If we narrow in on just the verify tiles we can see the problem: all of the verify tiles are completely busy processing incoming transactions, and so additional transactions are being dropped. Here % finish indicates the percentage of time the tile is occupied doing work, while overnp cnt indicates that the tile is being overrun by the quic tile and dropping transactions.

   tile |        sig | in backp |     backp cnt |  % backp | % finish
---------+------------+----------+---------------+----------+----------
  verify |  run( run) |   -(  -) |    0(     +0) |    0.000 |   99.788
  verify |  run( run) |   -(  -) |    0(     +0) |    0.000 |   99.804
  verify |  run( run) |   -(  -) |    0(     +0) |    0.000 |   99.765
  verify |  run( run) |   -(  -) |    0(     +0) |    0.000 |   99.745

             link |  tot TPS |           ovrnp cnt |           ovrnr cnt |            slow cnt |             tx seq
------------------+----------+---------------------+---------------------+---------------------+-------------------
    quic->verify  |    17.2K |          9(     +1) |          0(     +0) |          0(     +0) |     507134(  +7149)
    quic->verify  |    17.2K |          9(     +1) |          0(     +0) |          0(     +0) |     507134(  +7149)
    quic->verify  |    11.8K |         15(     +0) |          0(     +0) |          0(     +0) |     507134(  +7149)
    quic->verify  |    17.0K |          9(     +1) |          0(     +0) |          0(     +0) |     507134(  +7149)

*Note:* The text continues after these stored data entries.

(** ** The operators that build nodes *)

(** [-v].  [Number.__neg__] is [Number(-self.value)].  [Symbol.__neg__] is
    [ProductType(Number(-1), self.value)]: the second argument reads the
    attribute [value], which a [Symbol] does not have (and the constructor
    takes one argument).  The four composite classes inherit
    [AlgebraicObject.__neg__], whose body is [...].  On an int and on a float
    it is the negation of the number. *)
Fixpoint py_neg (v : val) : outcome val :=
  match v with
  | VInt n => Ret (VInt (- n))
  | VFloat x => Ret (VFloat (PrimFloat.opp x))
  | VNone => Raise TypeError
  | Number value =>
      x ← py_neg value;
      Ret (Number x)
  | Symbol _ _ =>
      _ ← Ret (Number (VInt (-1)));
      _ ← get_value v;
      Raise TypeError
  | SumType _ | ProductType _ | QuotientType _ _ | PowType _ _ => Ret VNone
  end.

Inductive operator : Type := OAdd | OSub | OMul | OTruediv | OPow.

(** [self.__add__(other)], [self.__sub__(other)], [self.__mul__(other)],
    [self.__truediv__(other)] and [self.__pow__(other)] as [Number] defines
    them; [Symbol] defines the five with the same bodies. *)
Definition leaf_method (op : operator) (self other : val) : outcome val :=
  match op with
  | OAdd => Ret (SumType [self; other])
  | OSub =>
      negated ← py_neg other;
      Ret (SumType [self; negated])
  | OMul => Ret (ProductType [self; other])
  | OTruediv => Ret (QuotientType self other)
  | OPow => Ret (PowType self other)
  end.

(** The same five methods as [AlgebraicObject] defines them, with the body
    [...]; [SumType], [ProductType], [QuotientType] and [PowType] inherit
    them. *)
Definition AlgebraicObject_method (op : operator) (self other : val)
  : outcome val :=
  Ret VNone.

(** [type(v)] is [Number] or [Symbol]. *)
Definition is_leaf (v : val) : bool :=
  match v with
  | Number _ | Symbol _ _ => true
  | _ => false
  end.

(** [type(v)] is one of the four composite classes. *)
Definition is_composite (v : val) : bool :=
  match v with
  | SumType _ | ProductType _ | QuotientType _ _ | PowType _ _ => true
  | _ => false
  end.

(** ** Names, identities and sizes *)

(** The names of the [Symbol]s that [evaluate] reaches in a value. *)
Fixpoint names (e : val) : list string :=
  match e with
  | Symbol _ name => [name]
  | SumType values => flat_map names values
  | ProductType values => flat_map names values
  | QuotientType a b => names a ++ names b
  | PowType a b => names a ++ names b
  | VNone | VInt _ | VFloat _ | Number _ => []
  end.

(** The identities of the [Symbol]s of a list, in order. *)
Definition symbol_oids (values : list val) : list positive :=
  omap (fun value => match value with
                     | Symbol oid _ => Some oid
                     | _ => None
                     end) values.

(** A [Symbol] object occurs twice among the operands of a [SumType] that
    [simplify] reaches: [simplify] visits the operands of a [SumType] and of a
    [ProductType], and not those of a [QuotientType] or a [PowType]. *)
Fixpoint has_repeated_symbol (e : val) : bool :=
  match e with
  | SumType values =>
      existsb has_repeated_symbol values ||
      negb (bool_decide (NoDup (symbol_oids values)))
  | ProductType values => existsb has_repeated_symbol values
  | _ => false
  end.

(** The number of values the flattening pass visits from one value. *)
Fixpoint sum_weight (v : val) : nat :=
  match v with
  | SumType values => S (list_sum (map sum_weight values))
  | _ => 1
  end.

(** The operands of the [SumType]s of a list, in the order of the list. *)
Definition SumType_operands (l : list val) : list val :=
  flat_map (fun value => match value with
                         | SumType values => values
                         | _ => []
                         end) l.

(** The outcomes of [evaluate] on an expression: a return, one of three
    exceptions, or arithmetic of two numbers. *)
Definition evaluate_outcome (o : outcome val) : bool :=
  match o with
  | Ret _ | Builtin _ _ _ => true
  | Raise KeyError | Raise TypeError | Raise ZeroDivisionError => true
  | Raise _ | OutOfFuel => false
  end.

(** The entries the loop needs free: the identities are all different and
    none is a key of the dict yet. *)
Definition all_fresh (like_terms : gmap dict_key val) (oids : list positive)
  : Prop :=
  NoDup oids /\ Forall (fun oid => like_terms !! KObject oid = None) oids.

(** What [simplify] returns on an expression when it returns: the expression
    itself when it is a leaf, and [None] otherwise. *)
Definition simplified (e : val) : val :=
  if is_leaf e then e else VNone.

(** The outcome of [simplify] on an expression. *)
Definition simplify_result (e : val) : outcome val :=
  if has_repeated_symbol e then Raise AttributeError else Ret (simplified e).

(** * Proofs *)

(** ** Induction on values, through the lists of operands *)

Section val_induction.
Variable P : val -> Prop.
Hypothesis HNone : P VNone.
Hypothesis HInt : forall n, P (VInt n).
Hypothesis HFloat : forall x, P (VFloat x).
Hypothesis HNumber : forall value, P value -> P (Number value).
Hypothesis HSymbol : forall oid name, P (Symbol oid name).
Hypothesis HSum : forall values, Forall P values -> P (SumType values).
Hypothesis HProduct : forall values, Forall P values -> P (ProductType values).
Hypothesis HQuotient : forall a b, P a -> P b -> P (QuotientType a b).
Hypothesis HPow : forall a b, P a -> P b -> P (PowType a b).

Fixpoint val_nested_ind (v : val) : P v :=
  let all :=
    fix all (l : list val) : Forall P l :=
      match l with
      | [] => @List.Forall_nil val P
      | x :: l' => @List.Forall_cons val P x l' (val_nested_ind x) (all l')
      end in
  match v with
  | VNone => HNone
  | VInt n => HInt n
  | VFloat x => HFloat x
  | Number value => HNumber value (val_nested_ind value)
  | Symbol oid name => HSymbol oid name
  | SumType values => HSum values (all values)
  | ProductType values => HProduct values (all values)
  | QuotientType a b => HQuotient a b (val_nested_ind a) (val_nested_ind b)
  | PowType a b => HPow a b (val_nested_ind a) (val_nested_ind b)
  end.
End val_induction.

(** ** Sequencing *)

Lemma bind_Ret {A B : Type} (m : outcome A) (k : A -> outcome B) (b : B) :
  (m ≫= k) = Ret b -> exists a, m = Ret a /\ k a = Ret b.
Proof.
  destruct m as [a| | |]; simpl; try discriminate.
  intros H. exists a. split; [reflexivity | exact H].
Qed.

(** ** The flattening loop *)

Lemma no_SumType_forallb (l : list val) :
  no_SumType l -> forallb (fun value => negb (is_SumType value)) l = true.
Proof.
  induction 1 as [|value l Hv _ IH]; simpl; [reflexivity|].
  rewrite Hv, IH. reflexivity.
Qed.

(** Over a list that holds no [SumType] the [for] loop appends nothing. *)
Lemma extend_pass_no_SumType (l : list val) :
  no_SumType l ->
  forall (fuel i : nat), (length l - i < fuel)%nat -> extend_pass fuel i l = Ret l.
Proof.
  intros Hl fuel. induction fuel as [|fuel IH]; intros i Hlen; simpl; [lia|].
  destruct (l !! i) as [value|] eqn:Hi; [|reflexivity].
  assert (Hv : is_SumType value = false).
  { unfold no_SumType in Hl. rewrite Forall_lookup in Hl. exact (Hl i value Hi). }
  apply lookup_lt_Some in Hi.
  rewrite Hv. apply IH. lia.
Qed.

(** So the [while True] loop leaves after its first pass. *)
Lemma combine_loop_no_SumType (l : list val) (fuel : nat) :
  no_SumType l -> (length l < fuel)%nat -> combine_loop fuel l = Ret l.
Proof.
  intros Hl Hlen. destruct fuel as [|fuel]; [lia|].
  cbn [combine_loop].
  rewrite (extend_pass_no_SumType l Hl (S fuel) 0) by lia.
  cbn [mbind outcome_bind].
  rewrite (no_SumType_forallb l Hl). reflexivity.
Qed.

(** A pass only appends to the list: what was in it stays in it. *)
Lemma extend_pass_keeps (fuel i : nat) (l l' : list val) :
  extend_pass fuel i l = Ret l' -> exists added, l' = l ++ added.
Proof.
  revert i l. induction fuel as [|fuel IH]; intros i l; simpl; [discriminate|].
  destruct (l !! i) as [value|] eqn:Hi.
  - destruct (is_SumType value) eqn:Hv.
    + destruct value; try discriminate. cbn [get_values mbind outcome_bind].
      intros H. apply IH in H as [added ->].
      exists (values ++ added). rewrite <- app_assoc. reflexivity.
    + apply IH.
  - intros [= <-]. exists []. rewrite app_nil_r. reflexivity.
Qed.

(** ** What [simplify] returns *)

Lemma simple_result_no_SumType (l : list val) :
  Forall (fun r => simple_result r = true) l -> no_SumType l.
Proof.
  unfold no_SumType. intros Hl. eapply Forall_impl; [exact Hl|].
  intros r Hr. destruct r; try reflexivity. discriminate.
Qed.

Lemma val_size_pos (v : val) : (1 <= val_size v)%nat.
Proof. destruct v; simpl; lia. Qed.

Lemma length_le_list_sum_val_size (l : list val) :
  (length l <= list_sum (map val_size l))%nat.
Proof.
  induction l as [|v l IH]; simpl; [lia|].
  pose proof (val_size_pos v). lia.
Qed.

Lemma val_size_elem_of (v : val) (l : list val) :
  v ∈ l -> (val_size v <= list_sum (map val_size l))%nat.
Proof.
  induction 1 as [v l|v w l _ IH]; simpl; lia.
Qed.

Lemma simplify_values_cases (f : val -> outcome val) (values : list val) :
  Forall (fun value => simple_outcome (f value)) values ->
  simplify_values f values = Raise AttributeError \/
  exists l, simplify_values f values = Ret l /\
            Forall (fun r => simple_result r = true) l /\
            length l = length values.
Proof.
  induction 1 as [|value values Hv _ IH]; simpl.
  - right. exists []. repeat split. constructor.
  - destruct Hv as [Hv|[r [Hv Hr]]]; rewrite Hv; cbn [mbind outcome_bind].
    + left. reflexivity.
    + destruct IH as [IH|[l [IH [Hl Hlen]]]]; rewrite IH; cbn [mbind outcome_bind].
      * left. reflexivity.
      * right. exists (r :: l). repeat split.
        -- constructor; assumption.
        -- simpl. rewrite Hlen. reflexivity.
Qed.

This configuration is not ideal. With some tuning to increase the number of verify tiles, and a few other changes we can try to achieve a higher TPS rate,

toml
[ledger]
  # Place the ledger in memory rather than on disk so that writing the
  # ledger is not a performance bottleneck
  path = "/data/shm/{name}/ledger"

[layout]
  # We will need a lot of verify tiles, and a few more bank tiles to be
  # able to execute at higher TPS rates. Increase their core counts, and
  # assign the tiles to cores. We only need 1 shred tile, since there is
  # only 1 node in the cluster it can handle a high TPS rate by itself
  affinity = "14-57,f1"
  agave_affinity = "58-63"
  verify_tile_count = 30
  bank_tile_count = 6
  shred_tile_count = 1

[development.genesis]
  # The default amount of accounts to use for the benchmark is 1024, but
  # to reach higher transaction throughput we need more accounts so that
  # more transfers can be handled in parallel
  fund_initial_accounts = 32768

[development.bench]
  # benchg tiles are used to generate and sign transactions in the
  # benchmarking tool, we are going to need more of them to test higher
  # TPS rate
  benchg_tile_count = 12

  # benchs tiles are for sending the transactions to Firedancer over
  # loopback, and we will need an extra one of these as well
  benchs_tile_count = 2

  # Assign these benchg, benchs (and the bencho tile which orchestrates
  # the benchmarking) to some CPU cores. The bencho assignment is
  # floating as it is not performance sensitive
  affinity = "f1,0-13"

  # The Solana protocol consensus limits restrict the benchmark to
  # around 81,000 TPS. We have special options to increase these limits
  # for testing and benchmarking
  larger_max_cost_per_block = true
  larger_shred_limits_per_block = true

[rpc]
  # Tracking certain transaction history and metadata to serve RPC
  # requests is expensive and can slow down our validator, turn this
  # functionality off
  transaction_history = false
  extended_tx_metadata_storage = false

Now try running again,

$ ./build/native/gcc/bin/fddev bench --config src/app/fdctl/config/bench-zen3-32core.toml
[ ... snip ... ]
NOTICE  bencho:0 fd_bencho.c(137): 191180 txn/s
NOTICE  bencho:0 fd_bencho.c(137): 308027 txn/s
NOTICE  bencho:0 fd_bencho.c(137): 12389 txn/s
NOTICE  bencho:0 fd_bencho.c(137): 89564 txn/s
NOTICE  bencho:0 fd_bencho.c(137): 92380 txn/s

We start out with a higher TPS rate but it quickly falls back to around 90k TPS. We can try to figure out why by running the monitor command.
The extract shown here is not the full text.